# Requirement
Only the lines containing the string "rewrite" are needed; copy all of them from the listing.

# Task input
(* ===== verification/EventKinds.v ===== *)
(** * Which records an instruction emits

    The records by their kind, and the kinds of records that each instruction emits. *)

From stdpp Require Import base numbers list gmap.
From S2P Require Import Prelude Constants Bn State Value AmmMath BankBalance Twap Oracle.
From S2P Require Import Maps PositionMath CurveMath Repeg AmmController OrdersMath Position.
From S2P Require Import Funding Fees Margin OrderValidation Orders Events EventFunding.
From S2P Require Import Addresses Tokens BankHandlers BankLedger EventBanks Loading Trading.
From S2P Require Import EventOrders Liquidation EventTrades TradingProps Frames Admin EventAdmin.
From S2P Require Import EventLog System EventSystem.
Local Open Scope Z_scope.

(** ** Definitions *)

Inductive Kind :=
| DepositKind | TradeKind | PaymentKind | RateKind | CurveKind | LiquidationKind | OrderKind.
#[export] Instance Kind_eq_dec : EqDecision Kind.
Proof. solve_decision. Defined.

Definition kind_of (e : Event) : Kind :=
  match e with
  | EDeposit _ => DepositKind
  | ETrade _ => TradeKind
  | EFundingPayment _ => PaymentKind
  | EFundingRate _ => RateKind
  | ECurve _ => CurveKind
  | ELiquidation _ => LiquidationKind
  | EOrder _ => OrderKind
  end.

(** The records of a kind. *)
Definition deposits : list Event → list DepositRecord :=
  omap (λ e, match e with EDeposit r => Some r | _ => None end).
Definition trades : list Event → list TradeRecord :=
  omap (λ e, match e with ETrade r => Some r | _ => None end).
Definition payments : list Event → list FundingPaymentRecord :=
  omap (λ e, match e with EFundingPayment r => Some r | _ => None end).
Definition curves : list Event → list CurveRecord :=
  omap (λ e, match e with ECurve r => Some r | _ => None end).
Definition liquidations : list Event → list LiquidationRecord :=
  omap (λ e, match e with ELiquidation r => Some r | _ => None end).
Definition order_records : list Event → list OrderRecord :=
  omap (λ e, match e with EOrder r => Some r | _ => None end).

(** The kinds of records that an instruction emits. *)
Definition kinds (i : Instruction) : list Kind :=
  match i with
  | Deposit_ | Withdraw => [PaymentKind; DepositKind]
  | TransferDeposit => [DepositKind]
  | OpenPosition | ClosePosition => [PaymentKind; TradeKind; RateKind]
  | PlaceOrder | CancelOrder => [PaymentKind; OrderKind]
  | FillOrder | PlaceAndFillOrder => [PaymentKind; OrderKind; TradeKind; RateKind]
  | Liquidate => [PaymentKind; TradeKind; LiquidationKind]
  | SettleFundingPayment => [PaymentKind]
  | UpdateFundingRate => [RateKind]
  | AdminMarket => [CurveKind]
  | _ => []
  end.

Definition only (ks : list Kind) (l : list Event) : Prop := Forall (λ e, kind_of e ∈ ks) l.

(** ** Properties *)

Lemma only_mono ks ks' l : only ks l → ks ⊆ ks' → only ks' l.
Proof. intros Hl Hks. eapply Forall_impl; [exact Hl|]. intros e. apply Hks. Qed.

Lemma only_app ks l1 l2 : only ks l1 → only ks l2 → only ks (l1 ++ l2).
Proof. intros. by apply Forall_app. Qed.

Lemma only_cons ks e l : kind_of e ∈ ks → only ks l → only ks (e :: l).
Proof. by constructor. Qed.

Lemma only_nil ks : only ks [].
Proof. constructor. Qed.

Ltac only_steps :=
  repeat first
    [ apply only_nil
    | apply only_cons; [cbn; set_solver|]
    | apply only_app
    | assumption
    | match goal with Hl : only _ ?l |- only _ ?l => eapply only_mono; [exact Hl|set_solver] end ].

(** A kind that is not among those of the log has no records in it. *)
Lemma omap_none {A B} (f : A → option B) l : Forall (λ x, f x = None) l → omap f l = [].
Proof. induction 1 as [|x l Hx _ IH]; [done|]. cbn. by rewrite Hx. Qed.

Ltac none_of :=
  intros Hl Hk; apply omap_none; eapply Forall_impl; [exact Hl|];
  intros [] He; try done; exfalso; exact (Hk He).

Lemma only_deposits ks l : only ks l → DepositKind ∉ ks → deposits l = [].
Proof. none_of. Qed.
Lemma only_trades ks l : only ks l → TradeKind ∉ ks → trades l = [].
Proof. none_of. Qed.
Lemma only_payments ks l : only ks l → PaymentKind ∉ ks → payments l = [].
Proof. none_of. Qed.
Lemma only_curves ks l : only ks l → CurveKind ∉ ks → curves l = [].
Proof. none_of. Qed.
Lemma only_liquidations ks l : only ks l → LiquidationKind ∉ ks → liquidations l = [].
Proof. none_of. Qed.
Lemma only_orders ks l : only ks l → OrderKind ∉ ks → order_records l = [].
Proof. none_of. Qed.

(** The selectors over a log that is put together. *)
Lemma deposits_app l1 l2 : deposits (l1 ++ l2) = deposits l1 ++ deposits l2.
Proof. apply omap_app. Qed.
Lemma trades_app l1 l2 : trades (l1 ++ l2) = trades l1 ++ trades l2.
Proof. apply omap_app. Qed.
Lemma payments_app l1 l2 : payments (l1 ++ l2) = payments l1 ++ payments l2.
Proof. apply omap_app. Qed.
Lemma liquidations_app l1 l2 : liquidations (l1 ++ l2) = liquidations l1 ++ liquidations l2.
Proof. apply omap_app. Qed.
Lemma order_records_app l1 l2 : order_records (l1 ++ l2) = order_records l1 ++ order_records l2.
Proof. apply omap_app. Qed.

(** *** The kinds that the functions emit *)

Section Kinds.
Context `{BnLib} `{OracleAccounts} `{TokenProgram} `{Roots}.

#[export] Instance settle_position_funding_kinds authority key mm now p :
  Logged (settle_position_funding_emits authority key mm now p)
    (λ l _, only [PaymentKind] l).
Proof.
  intros l r Hok. unfold settle_position_funding_emits in Hok. cbv zeta in Hok.
  log_steps; only_steps.
Qed.

#[export] Instance settle_funding_payment_kinds u key mm now :
  Logged (settle_funding_payment_emits u key mm now) (λ l _, only [PaymentKind] l).
Proof.
  intros l r Hok. unfold settle_funding_payment_emits in Hok.
  apply then_ok in Hok as (ps & l1 & l2 & Hps & Hok & ->). apply quiet_ok in Hok as [-> _].
  rewrite app_nil_r.
  refine (map_emits_logged _ (only [PaymentKind]) _ _ _ _ _ _ Hps);
    [apply only_nil|apply only_app|]. intros x l3 y Hx. exact (logged _ _ Hx).
Qed.

#[export] Instance update_funding_rate_kinds i m oracle now slot g paused mark :
  Logged (update_funding_rate_emits i m oracle now slot g paused mark)
    (λ l _, only [RateKind] l).
Proof.
  intros l r Hok. unfold update_funding_rate_emits in Hok. cbv zeta in Hok.
  log_steps; only_steps.
Qed.

#[export] Instance place_order_kinds st ost users k mm token referrer clock params oracle :
  Logged (place_order_emits st ost users k mm token referrer clock params oracle)
    (λ l _, only [PaymentKind; OrderKind] l).
Proof.
  intros l r Hok. unfold place_order_emits, place_order_for_emits in Hok. cbv zeta in Hok.
  log_steps; only_steps.
Qed.

#[export] Instance cancel_order_kinds st n u key mm bm om clock oracle best :
  Logged (cancel_order_emits st n u key mm bm om clock oracle best)
    (λ l _, only [PaymentKind; OrderKind] l).
Proof.
  intros l r Hok. unfold cancel_order_emits in Hok. cbv zeta in Hok. log_steps; only_steps.
Qed.

#[export] Instance cancel_first_order_kinds p st users key mm bm om clock oracle :
  Logged (cancel_first_order_emits p st users key mm bm om clock oracle)
    (λ l _, only [PaymentKind; OrderKind] l).
Proof.
  intros l r Hok. unfold cancel_first_order_emits in Hok. log_steps; only_steps.
Qed.

#[export] Instance settle_fill_kinds st ost users u uk fk referrer mm i n o now before after price
    fill :
  Logged (settle_fill_emits st ost users u uk fk referrer mm i n o now before after price fill)
    (λ l _, only [OrderKind; TradeKind] l).
Proof.
  intros l r Hok. unfold settle_fill_emits in Hok. cbv zeta in Hok. log_steps; only_steps.
Qed.

#[export] Instance fill_order_kinds id st ost users uk mm bm om oracle fk referrer clock :
  Logged (fill_order_emits id st ost users uk mm bm om oracle fk referrer clock)
    (λ l _, only (kinds FillOrder) l).
Proof.
  intros l r Hok. unfold fill_order_emits in Hok. cbv zeta in Hok. log_steps; only_steps.
Qed.

#[export] Instance open_position_kinds st users bm mm om accounts key auth oracle clock d q i
    limit opt :
  Logged (open_position_emits st users bm mm om accounts key auth oracle clock d q i limit opt)
    (λ l _, only (kinds OpenPosition) l).
Proof.
  intros l r Hok. unfold open_position_emits in Hok. cbv zeta in Hok. log_steps; only_steps.
Qed.

#[export] Instance close_position_kinds st users mm accounts key auth oracle clock i opt :
  Logged (close_position_emits st users mm accounts key auth oracle clock i opt)
    (λ l _, only (kinds ClosePosition) l).
Proof.
  intros l r Hok. unfold close_position_emits in Hok. cbv zeta in Hok. log_steps; only_steps.
Qed.

#[export] Instance record_liquidation_kinds a m ms u key now d b status k v q pnl req fee base coll
    always :
  Logged (record_liquidation_emits a m ms u key now d b status k v q pnl req fee base coll
            always) (λ l _, only [TradeKind] l).
Proof.
  intros l r Hok. unfold record_liquidation_emits in Hok. cbv zeta in Hok.
  log_steps; only_steps.
Qed.

#[export] Instance full_liquidation_step_kinds st key now dust fee value coll a status :
  Logged (full_liquidation_step_emits st key now dust fee value coll a status)
    (λ l _, only [TradeKind] l).
Proof.
  intros l r Hok. unfold full_liquidation_step_emits in Hok. cbv zeta in Hok.
  log_steps; only_steps.
Qed.

#[export] Instance partial_liquidation_step_kinds st key now fee closed coll a status :
  Logged (partial_liquidation_step_emits st key now fee closed coll a status)
    (λ l _, only [TradeKind] l).
Proof.
  intros l r Hok. unfold partial_liquidation_step_emits in Hok. cbv zeta in Hok.
  log_steps; only_steps.
Qed.

#[export] Instance liquidate_positions_kinds st u key mm now status :
  Logged (liquidate_positions_emits st u key mm now status) (λ l _, only [TradeKind] l).
Proof.
  intros l r Hok. unfold liquidate_positions_emits in Hok. cbv zeta in Hok.
  destruct (is_full_liquidation status);
    repeat (apply then_ok in Hok as (? & ? & ? & Hx & Hok & ->);
            apply quiet_ok in Hx as [-> _]; cbn [app]);
    refine (loop_emits_logged _ (λ l _, only [TradeKind] l) [] _ _ _ _ _ (only_nil _) Hok);
    intros l1 b status1 l2 b1 stop Hb Hs; (apply only_app; [exact Hb|exact (logged _ _ Hs)]).
Qed.

#[export] Instance liquidate_kinds st users bm mm om ledger key liquidator vault insurance auth
    clock :
  Logged (liquidate_emits st users bm mm om ledger key liquidator vault insurance auth clock)
    (λ l _, only (kinds Liquidate) l).
Proof.
  intros l r Hok. unfold liquidate_emits in Hok. cbv zeta in Hok. log_steps; only_steps.
Qed.

#[export] Instance deposit_kinds users bm mm ledger key token vault auth clock i amount ro :
  Logged (deposit_emits users bm mm ledger key token vault auth clock i amount ro)
    (λ l _, only (kinds Deposit_) l).
Proof.
  intros l r Hok. unfold deposit_emits in Hok. cbv zeta in Hok. log_steps; only_steps.
Qed.

#[export] Instance withdraw_kinds st users bm mm om ledger key token vault auth clock i amount ro :
  Logged (withdraw_emits st users bm mm om ledger key token vault auth clock i amount ro)
    (λ l _, only (kinds Withdraw) l).
Proof.
  intros l r Hok. unfold withdraw_emits in Hok. cbv zeta in Hok. log_steps; only_steps.
Qed.

#[export] Instance transfer_deposit_kinds users bm mm om auth from to clock i amount :
  Logged (transfer_deposit_emits users bm mm om auth from to clock i amount)
    (λ l _, only (kinds TransferDeposit) l).
Proof.
  intros l r Hok. unfold transfer_deposit_emits in Hok. cbv zeta in Hok.
  log_steps; only_steps.
Qed.
End Kinds.

Section System.
Context `{BnLib} `{OracleAccounts} `{TokenProgram} `{ProgramAddresses} `{Roots}.

Lemma recorded_market_kinds st i m instr l m' :
  recorded_market st i m instr l m' → only (kinds instr) l.
Proof.
  intros [oracle clock peg l' m2 Hok|oracle clock k l' m2 Hok|oracle clock l' m2 Hok].
  - unfold repeg_amm_curve_emits in Hok. log_steps; only_steps.
  - unfold update_k_ix_emits in Hok. cbv zeta in Hok. log_steps; only_steps.
  - unfold update_funding_rate_ix_emits in Hok. by log_steps.
Qed.

Lemma recorded_kinds w signer i l w' : recorded w signer i l w' → only (kinds i) l.
Proof.
  intros Hrec.
  destruct Hrec as [i1 w1 Hi Hstep
    |bm mm key token vault clock k amount ro l1 users' bm' l' Hauth Hbm Hmm Hok
    |bm mm om key token vault auth clock k amount ro l1 users' bm' om' l' Hauth Hbm Hmm Hok
    |bm mm om from to clock k amount l1 users' bm' om' Hauth Hauth' Hbm Hmm Hok
    |bm mm om accounts key oracle clock d q k limit opt l1 users' mm' om' Hauth Hbm Hmm Hok
    |mm accounts key oracle clock k opt l1 users' mm' Hauth Hmm Hok
    |accounts key oracle clock params opt l1 users' Hauth Hall Hok
    |accounts key oracle clock id l1 users' Hauth Hall Hok
    |accounts key oracle clock id l1 users' Hauth Hall Hok
    |accounts key filler oracle clock id l1 users' mm' Hauth Hall Hok
    |accounts key oracle clock params opt l1 users' mm' Hauth Hall Hok
    |bm mm om key liquidator vault auth clock l1 users' bm' mm' l' Hauth Hbm Hmm Hok
    |mm key clock l1 users' Hmm Hok|k m instr l1 m' Hauth Hk Hm|k m m' Hauth Hk Hm];
    try (by apply only_nil); try exact (logged _ _ Hok).
  - unfold place_order_ix_emits in Hok. log_steps; only_steps.
  - unfold cancel_order_ix_emits, cancel_first_ix_emits, cancel_with_emits in Hok.
    log_steps; only_steps.
  - unfold cancel_order_by_user_id_emits, cancel_first_ix_emits, cancel_with_emits in Hok.
    log_steps; only_steps.
  - unfold fill_order_ix_emits in Hok. cbv zeta in Hok. log_steps; only_steps.
  - unfold place_and_fill_order_emits in Hok. cbv zeta in Hok. log_steps; only_steps.
  - unfold settle_funding_payment_ix_emits in Hok. log_steps; only_steps.
  - by eapply recorded_market_kinds.
Qed.
End System.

# Your solution
Proof. induction 1 as [|x l Hx _ IH]; [done|]. cbn. by rewrite Hx. Qed.
  rewrite app_nil_r.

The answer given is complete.